Jason Robinson - September 12
The effects of dietary methyl donors on methionine partitioning in the neonatal piglet
Methionine is an amino acid that is not only required for growth, but its methyl group also contributes to the regulation of genes and the synthesis of more than 50 nutrients. As an essential amino acid, the neonate’s supply of methionine is dependent on the dietary intake and thus, the partitioning of methionine between these various roles is of clinical interest. When methionine is not partitioned into protein for growth, its metabolism forms the methionine cycle, which can be summarized by three major processes: transmethylation which transfers methyl groups to nutrient precursors and DNA, transsulfuration which represents the irreversible removal of demethylated methionine to cysteine, and remethylation which reforms methionine and completes the cycle. Remethylation is facilitated by the dietary methyl donors folate and choline (via betaine). Dietary intakes of folate vary drastically and choline intakes are often below the adequate intake in most populations. We hypothesized that dietary methyl donors significantly impact neonatal methionine partitioning, and possibly the methionine requirement.
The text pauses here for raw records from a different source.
Lemma conn_fine_mono lg lg' c : resolved lg `prefix_of` resolved lg' -> conn_fine lg c -> conn_fine lg' c.
Proof. intros Hp (H1 & H3). split; [done|]. eapply Forall_impl; [exact H3|]. intros a. by apply may_connect_mono. Qed.

Lemma fwd_inv_ses p s : fwd_inv s -> quiet_ses (ses s) p -> fwd_inv (with_ses p s).
Proof. intros [H1 H2 H3 H4 H5 H6 H7] Hq. unfold quiet_ses, fwd_view in Hq. injection Hq as Hc Ho Hp. split; cbn; congruence. Qed.

Lemma fwd_inv_world w s : fwd_inv s -> quiet_world (world s) w -> fwd_inv (with_world w s).
Proof. intros [H1 H2 H3 H4 H5 H6 H7] Hq. unfold quiet_world in Hq. split; cbn; rewrite ?Hq; done. Qed.

Lemma fwd_inv_same s s' : fwd_inv s -> ses s' = ses s -> world s' = world s -> conns s' = conns s -> fwd_inv s'.
Proof. intros [H1 H2 H3 H4 H5 H6 H7] Hs Hw Hc. split; rewrite ?Hs, ?Hw, ?Hc; done. Qed.

Lemma fwd_inv_quiet s s' : fwd_inv s -> quiet_ses (ses s) (ses s') -> quiet_world (world s) (world s') -> conns s' = conns s -> fwd_inv s'.
Proof.
  intros H Hs Hw Hc. apply (fwd_inv_same (with_world (world s') (with_ses (ses s') s))); [|done..].
  apply fwd_inv_world; [by apply fwd_inv_ses|done].
Qed.

Lemma inv_pr {A} (f : buffer -> outcome (A * buffer)) (s : chs) : fwd_inv s -> returns (fun x => fwd_inv (snd x)) (pr f s).
Proof.
  intros H. unfold pr. destruct (ses_payload (ses s)); [|done]. eapply returns_bind; [apply returns_true|]. intros [a b1] _ _.
  apply fwd_inv_ses; [done|]. apply fw_view_pl.
Qed.

Lemma inv_put_chan i c (s : chs) : fwd_inv s -> fwd_inv (put_chan i c s).
Proof. intros H. by apply (fwd_inv_same s). Qed.

(** A connection more. *)
Lemma fresh_conn_le (m : gmap nat connect_callback) k : is_Some (m !! k) -> (k < map_fold (fun k _ n => Nat.max (S k) n) 0 m)%nat.
Proof.
  revert k. apply (map_fold_weak_ind (fun (r : nat) (m : gmap nat connect_callback) => forall k, is_Some (m !! k) -> (k < r)%nat)).
  - intros k [x Hx]. by rewrite lookup_empty in Hx.
  - intros i x m1 r Hi IH k Hk. destruct (decide (k = i)) as [->|Hne]; [lia|]. rewrite lookup_insert_ne in Hk by done. specialize (IH k Hk). lia.
Qed.

Lemma fresh_conn_new (s : chs) : conns s !! fresh_conn s = None.
Proof.
  destruct (conns s !! fresh_conn s) as [cb|] eqn:E; [|done]. pose proof (fresh_conn_le (conns s) (fresh_conn s) ltac:(by exists cb)) as H.
  unfold fresh_conn in H. lia.
Qed.

Lemma inv_append c cb (s : chs) : fwd_inv s -> conn_fine (net_log (world s)) c -> fwd_inv (list_append_conn (fresh_conn s) c cb s).
Proof.
  intros [H1 H2 H3 H4 H5 H6 H7] Hc. pose proof (fresh_conn_new s) as Hnew. set (k := fresh_conn s) in *. pose proof (fw_view_set (ses_conn_pending (ses s) ++ [(k, c)]) (ses s)) as Hv. unfold fwd_view in Hv.
  injection Hv as Hv1 Hv2 Hv3. split; cbn; [congruence|congruence|done|done|rewrite Hv1..].
  - apply Forall_app. split; [done|]. by apply Forall_singleton.
  - apply Forall_app. split; [|apply Forall_singleton; cbn; by rewrite lookup_insert_eq].
    eapply Forall_impl; [exact H6|]. intros kc [x Hx]. apply lookup_insert_is_Some'. right. by exists x.
  - rewrite map_app. apply NoDup_app. split; [done|]. split; [|apply NoDup_singleton]. cbn.
    intros j Hj ->%list_elem_of_singleton. apply list_elem_of_fmap in Hj as (kc & -> & Hin). rewrite Forall_forall in H6.
    destruct (H6 _ Hin) as [x Hx]. congruence.
Qed.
To test our hypothesis, we fed 4-8 day old neonatal piglets a low-methionine diet that was either deficient, or replete, in dietary methyl donors. Using a variety of tracer techniques we demonstrate significant effects of dietary methyl donors on methionine partitioning into protein, as well as whole-body rates of transmethylation and remethylation. Furthermore, we show that dietary methyl donors affect methyl group partitioning towards specific transmethylation reactions. Dietary methyl donors should be considered when evaluating the neonatal methionine requirement.